Police officers try in vain to rescue man from fire

- By Bill Bush Dispatch Reporter Mike Huson contribute­d to this report. bbush@dispatch.com @ReporterBu­sh

Two Columbus police officers desperatel­y tried but failed to kick down a door and rescue a man caught in an early Friday morning house fire in Linden, a neighbor who witnessed the attempt said.

Emergency responders received the report of a fire in the 1400 block of Republic Avenue at 4:25 a.m. Friday, said Battalion Chief Steve Martin, a Columbus Fire spokesman.

Firefighte­rs arrived to find a small single-story house ablaze. They discovered the body of a single occupant, a 57-year-old man, during a search. He was pronounced dead at 4:40 a.m., Martin said.

Officials had not released the man’s name Friday night because they had yet been able to notify family.

Flames had burned out a large hole on the west side of the house, revealing a charred bathroom. One firefighte­r received a minor injury while battling the fire and was taken to a local hospital.

“Two officers tried to kick in the door,” said Khaleeqa Sadiika, 36, who lives across the street and was awakened by the fire and response.

Sadiika said firefighte­rs told her they found the man near a side door — the only door he used to enter and exit the house, she said. “I was thinking maybe he was trying to get out,” she said.

Investigat­ors determined the fire was caused by a pinched extension cord under a bed in an upstairs bedroom. There were smoke alarms in the house but investigat­ors could not determine if the devices had been activated.

Evidence gathered by investigat­ors suggests the man might have attempted to reach a fire extinguish­er before collapsing in the kitchen from smoke and carbon monoxide inhalation.

“This is the second fire in a week where the occupant has attempted to fight the fire instead of exiting the house and waiting for the fire department,” Capt. Jeff Martin of the Fire and Explosive Investigat­ions Unit said in a statement.

Sadiika and other neighbors said they rarely saw the man, to the point that they sometimes wondered whether anyone was living there.
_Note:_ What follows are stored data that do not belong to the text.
Lemma setup_platform_buckets_witness :
  exists b ps,
    lookup_bundle "overkiz_local" Sample.hass_loaded "0123" = Some b
    /\ heap Sample.hass_loaded !! platforms b = Some (OPlatforms ps)
    /\ bucket ps "cover" = [Sample.awning]
    /\ bucket ps "switch" = [Sample.tank]
    /\ (forall p, Sample.tank ∉ bucket ps p \/ p = "switch")
    /\ (forall p, Sample.pod ∉ bucket ps p).
Proof.
  destruct (setup_platform_buckets Sample.K Sample.env Sample.entry_cloud Sample.hass
              Sample.cloud_client Sample.setup [Sample.scenario]
              [(device_url Sample.awning, Sample.awning);
               (device_url Sample.tank, Sample.tank);
               (device_url Sample.pod, Sample.pod)])
    as (b & ps & Hb & Hps & Hfilter & Hwidget & _ & Hnone & _).
  - unfold platforms_truthy. apply (bool_decide_unpack _). vm_compute. exact I.
  - vm_compute. reflexivity.
  - vm_compute. reflexivity.
  - vm_compute. reflexivity.
  - exists b, ps. split; [exact Hb |]. split; [exact Hps |].
    split; [rewrite Hfilter; vm_compute; reflexivity |].
    split; [rewrite Hfilter; vm_compute; reflexivity |].
    split.
    + intros p. destruct (decide (p = "switch")) as [-> | Hne]; [by right | left].
      apply (Hwidget Sample.tank "switch"); [| vm_compute; reflexivity | exact Hne].
      right. left.
    + apply Hnone; vm_compute; reflexivity.
Defined.

Lemma setup_failure_registry_witness :
  exists b,
    lookup_bundle "overkiz_local"
      (async_setup_entry Sample.K Sample.env_forward_fails Sample.entry_cloud Sample.hass).2
      "0123" = Some b
    /\ scenarios b = [Sample.scenario].
Proof.
  destruct (setup_failure_registry Sample.K Sample.env_forward_fails Sample.entry_cloud
              Sample.hass (OtherException "HomeAssistantError")
              (async_setup_entry Sample.K Sample.env_forward_fails
                 Sample.entry_cloud Sample.hass).2)
    as [[_ [Hc | (client & _ & [Hf | (setup & scens & _ & Hr)])]]
       | (client & setup & scens & d & b & _ & Hf & _ & Hb & Hs & _)].
  - vm_compute. reflexivity.
  - exfalso. vm_compute in Hc. discriminate.
  - exfalso. vm_compute in Hf. discriminate.
  - exfalso. vm_compute in Hr. discriminate.
  - exists b. split; [exact Hb |]. rewrite Hs.
    vm_compute in Hf. by injection Hf as _ <-.
Defined.

(** C1 as stated fails: with the forwarding refused, the call on a state
    that holds no bundle for the entry raises and leaves one behind. *)
Lemma setup_forward_failure_keeps_bundle :
  ~ (forall K env entry hass e hass',
        lookup_bundle (DOMAIN K) hass (entry_id entry) = None ->
        async_setup_entry K env entry hass = (Raise e, hass') ->
        lookup_bundle (DOMAIN K) hass' (entry_id entry) = None).
Proof.
  intros Hclaim.
  specialize (Hclaim Sample.K Sample.env_forward_fails Sample.entry_cloud Sample.hass
                (OtherException "HomeAssistantError")
                (async_setup_entry Sample.K Sample.env_forward_fails
                   Sample.entry_cloud Sample.hass).2).
  assert (lookup_bundle (DOMAIN Sample.K) Sample.hass (entry_id Sample.entry_cloud) = None)
    as Hbefore by (vm_compute; reflexivity).
  assert (async_setup_entry Sample.K Sample.env_forward_fails Sample.entry_cloud Sample.hass
          = (Raise (OtherException "HomeAssistantError"),
             (async_setup_entry Sample.K Sample.env_forward_fails
                Sample.entry_cloud Sample.hass).2))
    as Hrun by (vm_compute; reflexivity).
  specialize (Hclaim Hbefore Hrun). vm_compute in Hclaim. discriminate.
Qed.

(** * Further properties of the module *)

(** ** Client construction (lines 80-108) *)

Section Client_construction.

Variable K : Const.
Variable env : Env.

Lemma client_factory_raises_KeyError entry e :
  client_factory K env entry = Raise e -> exists k, e = KeyError k.
Proof.
  unfold client_factory, supported_server, getitem.
  destruct (data entry !! CONF_API_TYPE K) as [t |]; simpl; [| intros [= <-]; eauto].
  case_decide.
  - destruct (data entry !! CONF_HOST); simpl; [| intros [= <-]; eauto].
    destruct (data entry !! CONF_TOKEN); simpl; [discriminate | intros [= <-]; eauto].
  - destruct (data entry !! CONF_USERNAME); simpl; [| intros [= <-]; eauto].
    destruct (data entry !! CONF_PASSWORD); simpl; [| intros [= <-]; eauto].
    destruct (data entry !! CONF_SERVER K) as [key |]; simpl; [| intros [= <-]; eauto].
    destruct key as [s | | |]; simpl; try (intros [= <-]; eauto).
    destruct (SUPPORTED_SERVERS env !! s); simpl; [discriminate | intros [= <-]; eauto].
Qed.

(** X1: an entry whose API type is anything but [local] gets a client
    exactly when it has a username, a password and a server key that is a
    string found in [SUPPORTED_SERVERS]; the client then carries those
    credentials, no token, a session with the default certificate
    verification, and the server the key selects. *)
Theorem cloud_client_construction entry t c :
  data entry !! CONF_API_TYPE K = Some t ->
  t ≠ APIType_value LOCAL ->
  client_factory K env entry = Ok c
  <-> exists user pass s srv,
        data entry !! CONF_USERNAME = Some user
        /\ data entry !! CONF_PASSWORD = Some pass
        /\ data entry !! CONF_SERVER K = Some (VStr s)
        /\ SUPPORTED_SERVERS env !! s = Some srv
        /\ c = {| username := user; password := pass; token := None;
                  session := {| verify_ssl := true |}; server := srv |}.
Proof.
  intros Ht Hne. unfold client_factory, supported_server, getitem. rewrite Ht. simpl.
  rewrite decide_False by done. split.
  - destruct (data entry !! CONF_USERNAME) as [user |]; simpl; [| discriminate].
    destruct (data entry !! CONF_PASSWORD) as [pass |]; simpl; [| discriminate].
    destruct (data entry !! CONF_SERVER K) as [[s | | |] |]; simpl; try discriminate.
    destruct (SUPPORTED_SERVERS env !! s) as [srv |] eqn:Hs; simpl; [| discriminate].
    intros [= <-]. eauto 10.
  - intros (user & pass & s & srv & -> & -> & -> & Hs & ->). simpl. by rewrite Hs.
Qed.

(** X2: an entry whose API type is [local] gets a client exactly when it
    has a host and a token, whatever else it holds; the client then has
    empty credentials, that token, a session that verifies no certificate
    and the server generated from the host. *)
Theorem local_client_construction entry c :
  data entry !! CONF_API_TYPE K = Some (APIType_value LOCAL) ->
  client_factory K env entry = Ok c
  <-> exists host tok,
        data entry !! CONF_HOST = Some host
        /\ data entry !! CONF_TOKEN = Some tok
        /\ c = {| username := VStr ""; password := VStr ""; token := Some tok;
                  session := {| verify_ssl := false |};
                  server := generate_local_server env host |}.
Proof.
  intros Hl. rewrite (client_factory_local K env _ Hl). unfold getitem. split.
  - destruct (data entry !! CONF_HOST) as [host |]; simpl; [| discriminate].
    destruct (data entry !! CONF_TOKEN) as [tok |]; simpl; [| discriminate].
    intros [= <-]. eauto.
  - intros (host & tok & -> & -> & ->). reflexivity.
Qed.

(** X3: when the client cannot be built the cause is a [KeyError], and
    [async_setup_entry] raises it with the state untouched: nothing was
    fetched, allocated or stored. *)
Theorem setup_client_key_error entry hass e :
  client_factory K env entry = Raise e ->
  (exists k, e = KeyError k)
  /\ async_setup_entry K env entry hass = (Raise e, hass).
Proof.
  intros Hc. split; [by eapply client_factory_raises_KeyError |].
  unfold async_setup_entry, bind, lift. by rewrite Hc.
Qed.

(** X4: the inventory is obtained exactly when the login and both fetches
    succeed, and it is then the pair of their results. *)
Theorem connect_ok_iff client setup scens :
  connect env client = Ok (setup, scens)
  <-> login env client = Ok tt
      /\ get_setup env client = Ok setup
      /\ get_scenarios env client = Ok scens.
Proof.
  unfold connect, login_and_fetch, gather. split.
  - destruct (login env client) as [[] |]; simpl; [| discriminate].
    destruct (get_setup env client), (get_scenarios env client); simpl;
      try discriminate.
    by intros [= -> ->].
  - by intros (-> & -> & ->).
Qed.


End Client_construction.

(** ** The runs of [async_setup_entry] (lines 77-194) *)

Section Setup_runs.

Variable K : Const.
Variable env : Env.

(** The four ways a call can go: no client, no inventory, no first
    refresh, or all three and then registration and forwarding. *)
Lemma setup_cases entry hass :
  (exists e,
      client_factory K env entry = Raise e
      /\ async_setup_entry K env entry hass = (Raise e, hass))
  \/ (exists client e,
        client_factory K env entry = Ok client
        /\ connect env client = Raise e
        /\ async_setup_entry K env entry hass = (Raise e, hass))
  \/ (exists client setup scens e,
        client_factory K env entry = Ok client
        /\ connect env client = Ok (setup, scens)
        /\ async_setup_entry K env entry hass
           = (Raise e,
              set_heap
                (heap hass
                 ++ [OCoordinator
                       (new_coordinator env "device events" client (devices setup)
                          (root_place setup) (UPDATE_INTERVAL K) (entry_id entry))])
                hass)
        /\ first_refresh env
             (new_coordinator env "device events" client (devices setup)
                (root_place setup) (UPDATE_INTERVAL K) (entry_id entry)) = Raise e)
  \/ (exists client setup scens d,
        client_factory K env entry = Ok client
        /\ connect env client = Ok (setup, scens)
        /\ first_refresh env
             (new_coordinator env "device events" client (devices setup)
                (root_place setup) (UPDATE_INTERVAL K) (entry_id entry)) = Ok d
        /\ async_setup_entry K env entry hass
           = register_and_forward K env entry client setup
               (platform_mapped K env entry client setup scens d hass)).
Proof.
  destruct (client_factory K env entry) as [client | e] eqn:Hc.
  2:{ left. exists e. split; [done |].
      unfold async_setup_entry, bind, lift. by rewrite Hc. }
  destruct (connect env client) as [[setup scens] | e] eqn:Hf.
  2:{ right. left. exists client, e. split; [done |]. split; [done |].
      unfold async_setup_entry, bind, lift. by rewrite Hc, Hf. }
  destruct (first_refresh env
              (new_coordinator env "device events" client (devices setup)
                 (root_place setup) (UPDATE_INTERVAL K) (entry_id entry)))
    as [d | e] eqn:Hr.
  - right. right. right. exists client, setup, scens, d.
    split; [done |]. split; [done |]. split; [done |].
    by apply setup_run.
  - right. right. left. exists client, setup, scens, e.
    split; [done |]. split; [done |]. split; [| done].
    unfold async_setup_entry.
    unfold bind at 1. unfold lift at 1. rewrite Hc.
    unfold bind at 1. unfold lift at 1. rewrite Hf. simpl.
    unfold bind at 1. rewrite prime_coordinator_run. simpl. by rewrite Hr.
Qed.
But then he would appear, working on his yard or walking home from an apparent job, wearing a green vest and hardhat, as if he was doing some sort of constructi­on work. They almost never saw visitors.

“He didn’t drive,” said Michael Miller, 57, another neighbor. “He always walked right down the street,” coming or going toward nearby Cleveland Avenue, Miller said.

If an autopsy by the Franklin County coroner’s office confirms the fire caused the victim’s death, this will be Columbus’ 11th fire death of the year.